ACTIVITY >>
Using the line that contains "let '((_, h), p) := r in" as the first line and the last line of the data as the final one, give every line in that range again exactly.

Data items
Definition first_byte_of (h : IPv4Header) : Z := u8 (Z.lor (Z.shiftl (ver h) 4) (Z.land (hlen h) 15)).
Definition fo_val_of (h : IPv4Header) : Z :=
  u16 (Z.lor (Z.lor (if df h then 16384 else 0) (if mf h then 8192 else 0)) (Z.land (offset h) 8191)).

Definition serialize_ip (h : IPv4Header) : result bytes :=
  if negb (ver h =? 4) then Throw runtime_error
  else if 4 * hlen h <? LENGTH then Throw runtime_error
  else
    let ret := [] in
    let ret := unparse_u8 ret (first_byte_of h) in
    let ret := unparse_u8 ret (tos h) in
    let ret := unparse_u16 ret (len h) in
    let ret := unparse_u16 ret (id h) in
    let ret := unparse_u16 ret (fo_val_of h) in
    let ret := unparse_u8 ret (ttl h) in
    let ret := unparse_u8 ret (proto h) in
    let ret := unparse_u16 ret (cksum h) in
    let ret := unparse_u32 ret (src h) in
    let ret := unparse_u32 ret (dst h) in
    Ok (resize (4 * hlen h) ret).

Definition payload_length (h : IPv4Header) : Z := u16 (len h - 4 * hlen h).

Definition pseudo_cksum (h : IPv4Header) : Z :=
  let pcksum := u32 (Z.shiftr (src h) 16 + Z.land (src h) 65535) in
  let pcksum := u32 (pcksum + u32 (Z.shiftr (dst h) 16 + Z.land (dst h) 65535)) in
  let pcksum := u32 (pcksum + proto h) in
  u32 (pcksum + payload_length h).

Definition set_ip_cksum (c : Z) (h : IPv4Header) : IPv4Header :=
  mkIPv4Header (ver h) (hlen h) (tos h) (len h) (id h) (df h) (mf h) (offset h) (ttl h) (proto h) c
    (src h) (dst h).

(** ** Datagram *)

Record IPv4Datagram := mkIPv4Datagram { ip_header : IPv4Header; ip_payload : BufferList }.

Definition default_datagram : IPv4Datagram := mkIPv4Datagram default_ip_header [].

(** The result of the header's [parse] is dropped. *)
Definition parse_datagram (buf : Buffer) (this : IPv4Datagram) : result (ParseResult * IPv4Datagram) :=
  let p := NetParser_of buf in
  r ← parse_ip (ip_header this) p;
  let '((_, h), p) := r in
  let d := mkIPv4Datagram h [buffer p] in
  if negb (list_size (ip_payload d) =? payload_length (ip_header d)) then Ok (PacketTooShort, d)
  else Ok (get_error p, d).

OUTPUT BELOW >>
  let '((_, h), p) := r in
  let d := mkIPv4Datagram h [buffer p] in
  if negb (list_size (ip_payload d) =? payload_length (ip_header d)) then Ok (PacketTooShort, d)
  else Ok (get_error p, d).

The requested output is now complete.